Back in February, we blogged about the burgeoning amount of digital content, the apparent sluggishness to make it accessible, and how this has driven down the proportion of accessible content.
However, the digital players are starting to up their game. US-based film and TV streaming service Netflix recently announced it intends to subtitle (or “caption” in its native parlance) all of its content by 2014; it currently subtitles 82%. It also aims to speed up its subtitle production for new content to 30 days by 2014, and within seven days by 2016. While this is slower than the major UK broadcasters, it’s certainly moving in the right direction.
This side of the pond, major TV broadcasters all have licence obligations set by the UK regulator Ofcom, including accessibility targets for their output. Not only are these targets often pretty high, they’re usually exceeded.

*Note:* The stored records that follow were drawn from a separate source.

Lemma color_for_cases :
  forall v t, App.low t < App.high t ->
    (App.color_for v t = App.green <-> (v <= inject_Z (App.low t))%Q)
    /\ (App.color_for v t = App.yellow <->
        (inject_Z (App.low t) < v)%Q /\ (v <= inject_Z (App.high t))%Q)
    /\ (App.color_for v t = App.red <-> (inject_Z (App.high t) < v)%Q).
Proof.
  intros v t Hlt.
  assert (HltQ : (inject_Z (App.low t) < inject_Z (App.high t))%Q)
    by (rewrite <- Zlt_Qlt; exact Hlt).
  unfold App.color_for.
  destruct (Qle_bool v (inject_Z (App.low t))) eqn:Hlow.
  - apply Qle_bool_iff in Hlow.
    repeat split; try intros H; try discriminate; try assumption.
    + destruct H as [H _]. exfalso. apply (Qlt_not_le _ _ H). exact Hlow.
    + exfalso. apply (Qlt_not_le _ _ H).
      apply Qle_trans with (inject_Z (App.low t)); [exact Hlow|].
      apply Qlt_le_weak. exact HltQ.
  - assert (Hlow' : (inject_Z (App.low t) < v)%Q).
    { apply Qnot_le_lt. intros Hle. apply Qle_bool_iff in Hle. congruence. }
    destruct (Qle_bool v (inject_Z (App.high t))) eqn:Hhigh.
    + apply Qle_bool_iff in Hhigh.
      repeat split; try intros H; try discriminate; try assumption.
      * exfalso. apply (Qlt_not_le _ _ Hlow'). exact H.
      * exfalso. apply (Qlt_not_le _ _ H). exact Hhigh.
    + assert (Hhigh' : (inject_Z (App.high t) < v)%Q).
      { apply Qnot_le_lt. intros Hle. apply Qle_bool_iff in Hle. congruence. }
      repeat split; try intros H; try discriminate; try assumption.
      * exfalso. apply (Qlt_not_le _ _ Hlow'). exact H.
      * destruct H as [_ H]. exfalso. apply (Qlt_not_le _ _ Hhigh'). exact H.
Qed.

(** C7. For a pollutant [p] of the thresholds table, with entry
    [{low, high}], [getColorForValue v p] is green exactly when [v <= low],
    yellow exactly when [low < v <= high] and red exactly when [v > high];
    for no2 the readings 15, 30 and 50 are green, yellow and red. *)
Theorem getColorForValue_by_thresholds :
  forall (v : Q) (p : string) (t : App.Thresholds),
    App.thresholds p = Some t ->
    (App.getColorForValue v p = App.green <-> (v <= inject_Z (App.low t))%Q)
    /\ (App.getColorForValue v p = App.yellow <->
        (inject_Z (App.low t) < v)%Q /\ (v <= inject_Z (App.high t))%Q)
    /\ (App.getColorForValue v p = App.red <-> (inject_Z (App.high t) < v)%Q)
    /\ App.thresholds "no2" = Some (App.mkThresholds 20 40)
    /\ App.getColorForValue 15 "no2" = App.green
    /\ App.getColorForValue 30 "no2" = App.yellow
    /\ App.getColorForValue 50 "no2" = App.red.
Proof.
  intros v p t Ht.
  pose proof (color_for_cases v t (thresholds_ordered p t Ht)) as (Hg & Hy & Hr).
  unfold App.getColorForValue. rewrite Ht.
  split; [exact Hg | split; [exact Hy | split; [exact Hr | repeat split]]].
Qed.

Lemma getColorForValue_by_thresholds_witness :
  (App.getColorForValue (45 # 2) "pm25" = App.yellow <->
   (inject_Z 10 < 45 # 2)%Q /\ (45 # 2 <= inject_Z 25)%Q)
  /\ App.getColorForValue 15 "no2" = App.green.
Proof.
  destruct (getColorForValue_by_thresholds (45 # 2) "pm25"
              (App.mkThresholds 10 25) eq_refl) as (_ & Hy & _ & _ & Hno2 & _).
  split; [exact Hy | exact Hno2].
Defined.

(** The three colours tell the bands apart. *)
Lemma colors_distinct :
  App.green <> App.yellow /\ App.yellow <> App.red /\ App.green <> App.red.
Proof. repeat split; discriminate. Qed.

(** [toFixed(1)] prints 11.7 for every value from 11.65 up to, but not
    including, 11.75: the rounding of the double operations, far smaller
    than that margin around 35/3, does not change the digits. *)
Lemma toFixed1_stable_around_change :
  forall q : Q, (1165 # 100 <= q)%Q -> (q < 1175 # 100)%Q ->
    Num.toFixed1 (Num.Finite q) = Num.Digits false 117.
Proof.
  intros q Hlo Hhi. unfold Num.toFixed1.
  assert (Hpos : Num.Qlt_bool q 0 = false).
  { unfold Num.Qlt_bool. apply negb_false_iff. apply Qle_bool_iff.
    apply Qle_trans with (1165 # 100)%Q; [discriminate | exact Hlo]. }
  rewrite Hpos. f_equal.
  assert (H1 : (117 <= Qfloor (q * 10 + (1 # 2)))%Z).
  { change 117%Z with (Qfloor (inject_Z 117)). apply Qfloor_resp_le.
    unfold Qle in *. cbn in *. lia. }
  assert (H2 : (Qfloor (q * 10 + (1 # 2)) < 118)%Z).
  { rewrite Zlt_Qlt.
    apply Qle_lt_trans with (q * 10 + (1 # 2))%Q; [apply Qfloor_le|].
    unfold Qlt in *. cbn in *. lia. }
  lia.
Qed.

(** C8. On the two-year series 30.0, 33.5 [analyzeTrend] computes the
    change 11.7 and takes the branch of the changes above 10, the upward
    trend reported as a concern. *)
Theorem analyzeTrend_two_year_example :
  forall (y1 y2 : Z) (pollutant : string),
    let series := [Charts.mkPoint y1 (Some 30%Q); Charts.mkPoint y2 (Some (335 # 10))] in
    let change := Charts.percent_change 30 (335 # 10) in
    Num.fixed_string change = "11.7"
    /\ Num.gt (Num.fixed_number change) Charts.ten = true
    /\ Charts.classify change = Charts.ConcerningUp
    /\ Charts.trend_text (Charts.classify change) change
       = "📈 Tendance à la hausse préoccupante (+11.7%)"
    /\ Charts.analyzeTrend series pollutant
       = "**" ++ Charts.pollutantName pollutant ++ "**" ++ Charts.nl
         ++ Charts.nl
         ++ "📈 Tendance à la hausse préoccupante (+11.7%)" ++ Charts.nl
         ++ Charts.nl
         ++ "• Moyenne sur la période : 31.8 µg/m³" ++ Charts.nl
         ++ "• Valeur maximale : 33.5 µg/m³  " ++ Charts.nl
         ++ "• Valeur minimale : 30.0 µg/m³" ++ Charts.nl
         ++ "• Évolution : de 30.0 à 33.5 µg/m³".
Proof.
  intros y1 y2 pollutant series change.
  split; [reflexivity|].
  split; [reflexivity|].
  split; [reflexivity|].
  split; reflexivity.
Qed.

(* ================================================================== *)
(** * Properties of the application controller *)
(* ================================================================== *)

Import App.

Section ListFacts.
Context {A : Type}.

Lemma nth_error_snoc : forall (l : list A) (p : A),
  nth_error (l ++ [p]) (List.length l) = Some p.
Proof.
  intros l p. rewrite nth_error_app2 by apply Nat.le_refl.
  rewrite Nat.sub_diag. reflexivity.
Qed.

Take the BBC – in 2011, their subtitling target was 100% for most of its channels; a target set voluntarily in 1999 and achieved in 2008. Likewise, Channel 4 and ITV1 all subtitled 100% of output, despite Ofcom only requiring up to 90%. Channel 4 voluntarily achieved their 100% target last year. Sky and UKTV currently have a 70% subtitle target, rising to 80% by 2014, and both comfortably met or exceeded those targets last year.
In addition to subtitling, the BBC, Channel 4 and Sky’s non-sport channels voluntarily increased the quota of Audio Description content to 20%. Channel 4 achieved this in 2011, and the BBC aim to by 2015. The main four BBC channels, ITV1, Channel 4, Five and S4C sign 5% of their output too.
Much of the willingness to increase access provision is down to the efforts of campaign groups such as DAC and the RNIB who seek to have content made available for deaf, blind and other audiences with special access requirements.
But with TV increasingly viewed across many platforms, it’s not just about accessing it – it’s about adding value, and with huge catalogues of digital content now being made accessible, it will allow some pretty impressive things.
Having full transcripts of content provides consumers with vast amount of metadata enabling much more sophisticated searching. You want to find cookery programmes with just recipes involving courgettes and white wine, with an Italian theme? Fine – it’s all in the text, and once it’s found all the programmes with those keywords, it can take you to the exact point they’re featured, and highlight related content.
Overall word patterns can be analysed to provide mood tagging; say you wanted to watch something upbeat and happy, searches would retrieve content containing keywords like “joy”, “energy” and “carnival” and their synonyms, and sort them by relevance.
Conversely, content providers can organise and archive their portfolio much more easily and efficiently with the same metadata, making it easier for consumers to find and navigate through, and more attractive to advertisers.